What is being asked: In the entries below, find the line with "name := n; params" and the line with "BParam (t : ParameterType)". Print those two and everything between them exactly, and nothing else.

※ ※ ※

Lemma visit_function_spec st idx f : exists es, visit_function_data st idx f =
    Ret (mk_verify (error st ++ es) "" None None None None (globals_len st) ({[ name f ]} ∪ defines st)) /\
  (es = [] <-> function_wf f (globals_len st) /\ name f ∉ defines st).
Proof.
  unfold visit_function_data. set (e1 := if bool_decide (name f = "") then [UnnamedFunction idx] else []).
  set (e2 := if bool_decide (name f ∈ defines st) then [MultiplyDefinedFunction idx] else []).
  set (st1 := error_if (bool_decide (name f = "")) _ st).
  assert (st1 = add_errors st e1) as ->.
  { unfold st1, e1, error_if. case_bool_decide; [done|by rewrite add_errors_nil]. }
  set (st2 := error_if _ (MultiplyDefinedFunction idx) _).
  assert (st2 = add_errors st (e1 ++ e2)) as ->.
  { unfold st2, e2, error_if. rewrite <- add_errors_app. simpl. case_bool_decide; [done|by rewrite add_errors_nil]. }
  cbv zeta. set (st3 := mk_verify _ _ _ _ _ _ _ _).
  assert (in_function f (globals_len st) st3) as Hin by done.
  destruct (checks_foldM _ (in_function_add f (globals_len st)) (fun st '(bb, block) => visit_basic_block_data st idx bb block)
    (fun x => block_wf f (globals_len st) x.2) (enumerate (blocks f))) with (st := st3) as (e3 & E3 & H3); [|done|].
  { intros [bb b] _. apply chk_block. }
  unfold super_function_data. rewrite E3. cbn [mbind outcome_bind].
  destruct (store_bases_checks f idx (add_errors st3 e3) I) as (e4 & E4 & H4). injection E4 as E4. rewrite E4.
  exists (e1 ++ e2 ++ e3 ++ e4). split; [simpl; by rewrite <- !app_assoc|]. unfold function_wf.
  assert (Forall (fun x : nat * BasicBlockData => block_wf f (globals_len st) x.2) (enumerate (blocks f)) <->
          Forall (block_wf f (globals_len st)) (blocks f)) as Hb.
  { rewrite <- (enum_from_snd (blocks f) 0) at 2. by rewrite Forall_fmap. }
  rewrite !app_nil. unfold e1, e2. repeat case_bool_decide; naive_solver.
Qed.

※ ※ ※

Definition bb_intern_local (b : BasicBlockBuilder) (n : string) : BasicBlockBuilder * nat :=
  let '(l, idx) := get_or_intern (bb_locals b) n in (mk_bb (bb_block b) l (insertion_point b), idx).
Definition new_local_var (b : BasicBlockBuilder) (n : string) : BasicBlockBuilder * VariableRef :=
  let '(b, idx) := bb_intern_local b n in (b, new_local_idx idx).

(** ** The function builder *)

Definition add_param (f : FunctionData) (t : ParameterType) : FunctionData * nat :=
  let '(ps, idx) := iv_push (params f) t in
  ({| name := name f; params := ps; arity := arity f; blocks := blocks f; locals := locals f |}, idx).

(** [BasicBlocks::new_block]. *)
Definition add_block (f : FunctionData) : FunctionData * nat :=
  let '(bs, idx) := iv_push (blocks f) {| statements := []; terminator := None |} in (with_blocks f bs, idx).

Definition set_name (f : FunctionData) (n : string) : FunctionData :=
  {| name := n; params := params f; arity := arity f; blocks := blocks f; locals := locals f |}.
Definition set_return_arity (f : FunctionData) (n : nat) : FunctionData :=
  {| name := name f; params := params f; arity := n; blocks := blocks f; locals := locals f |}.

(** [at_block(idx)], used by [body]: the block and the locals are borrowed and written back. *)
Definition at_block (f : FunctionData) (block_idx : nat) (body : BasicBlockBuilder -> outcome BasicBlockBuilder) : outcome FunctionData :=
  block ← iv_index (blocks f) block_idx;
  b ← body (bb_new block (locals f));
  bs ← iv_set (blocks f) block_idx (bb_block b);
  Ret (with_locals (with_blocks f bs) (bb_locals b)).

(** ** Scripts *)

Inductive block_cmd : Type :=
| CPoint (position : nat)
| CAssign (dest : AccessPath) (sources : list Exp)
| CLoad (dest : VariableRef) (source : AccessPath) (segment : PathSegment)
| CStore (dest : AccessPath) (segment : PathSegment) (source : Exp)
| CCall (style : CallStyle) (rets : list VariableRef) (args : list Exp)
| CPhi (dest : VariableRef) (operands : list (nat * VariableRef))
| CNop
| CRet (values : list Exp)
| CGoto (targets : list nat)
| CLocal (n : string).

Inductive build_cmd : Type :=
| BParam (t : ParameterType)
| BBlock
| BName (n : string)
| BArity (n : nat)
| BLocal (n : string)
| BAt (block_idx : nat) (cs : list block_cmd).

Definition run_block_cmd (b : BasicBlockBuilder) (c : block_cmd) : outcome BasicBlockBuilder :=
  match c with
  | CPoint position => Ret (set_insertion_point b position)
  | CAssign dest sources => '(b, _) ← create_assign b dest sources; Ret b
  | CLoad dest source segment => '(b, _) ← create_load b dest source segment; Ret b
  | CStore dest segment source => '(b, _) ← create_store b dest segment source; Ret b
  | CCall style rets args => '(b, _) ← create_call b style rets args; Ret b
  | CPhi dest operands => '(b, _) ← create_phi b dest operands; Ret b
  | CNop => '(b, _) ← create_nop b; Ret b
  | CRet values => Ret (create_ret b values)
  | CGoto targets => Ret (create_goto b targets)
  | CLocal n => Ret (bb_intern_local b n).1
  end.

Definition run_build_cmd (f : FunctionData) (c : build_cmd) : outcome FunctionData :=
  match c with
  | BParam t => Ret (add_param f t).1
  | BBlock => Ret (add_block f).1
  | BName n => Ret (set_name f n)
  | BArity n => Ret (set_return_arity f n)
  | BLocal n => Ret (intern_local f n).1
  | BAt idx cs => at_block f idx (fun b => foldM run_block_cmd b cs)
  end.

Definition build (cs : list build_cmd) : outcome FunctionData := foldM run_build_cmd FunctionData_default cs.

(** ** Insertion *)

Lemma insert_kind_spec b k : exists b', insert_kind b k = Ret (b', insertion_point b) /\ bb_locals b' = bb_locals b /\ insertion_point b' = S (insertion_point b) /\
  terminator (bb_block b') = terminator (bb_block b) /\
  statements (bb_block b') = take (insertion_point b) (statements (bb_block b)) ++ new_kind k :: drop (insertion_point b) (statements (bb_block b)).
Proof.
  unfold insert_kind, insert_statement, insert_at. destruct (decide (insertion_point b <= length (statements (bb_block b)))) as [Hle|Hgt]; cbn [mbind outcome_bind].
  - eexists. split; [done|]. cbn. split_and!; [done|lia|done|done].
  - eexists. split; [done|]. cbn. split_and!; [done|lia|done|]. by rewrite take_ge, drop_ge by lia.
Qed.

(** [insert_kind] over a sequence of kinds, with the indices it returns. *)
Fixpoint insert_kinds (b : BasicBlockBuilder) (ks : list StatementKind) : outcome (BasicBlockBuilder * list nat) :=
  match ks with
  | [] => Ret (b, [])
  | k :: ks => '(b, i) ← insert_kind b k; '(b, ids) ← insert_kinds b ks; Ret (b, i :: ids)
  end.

※ ※ ※

Result below:
  {| name := n; params := params f; arity := arity f; blocks := blocks f; locals := locals f |}.
Definition set_return_arity (f : FunctionData) (n : nat) : FunctionData :=
  {| name := name f; params := params f; arity := n; blocks := blocks f; locals := locals f |}.

(** [at_block(idx)], used by [body]: the block and the locals are borrowed and written back. *)
Definition at_block (f : FunctionData) (block_idx : nat) (body : BasicBlockBuilder -> outcome BasicBlockBuilder) : outcome FunctionData :=
  block ← iv_index (blocks f) block_idx;
  b ← body (bb_new block (locals f));
  bs ← iv_set (blocks f) block_idx (bb_block b);
  Ret (with_locals (with_blocks f bs) (bb_locals b)).

(** ** Scripts *)

Inductive block_cmd : Type :=
| CPoint (position : nat)
| CAssign (dest : AccessPath) (sources : list Exp)
| CLoad (dest : VariableRef) (source : AccessPath) (segment : PathSegment)
| CStore (dest : AccessPath) (segment : PathSegment) (source : Exp)
| CCall (style : CallStyle) (rets : list VariableRef) (args : list Exp)
| CPhi (dest : VariableRef) (operands : list (nat * VariableRef))
| CNop
| CRet (values : list Exp)
| CGoto (targets : list nat)
| CLocal (n : string).

Inductive build_cmd : Type :=
| BParam (t : ParameterType)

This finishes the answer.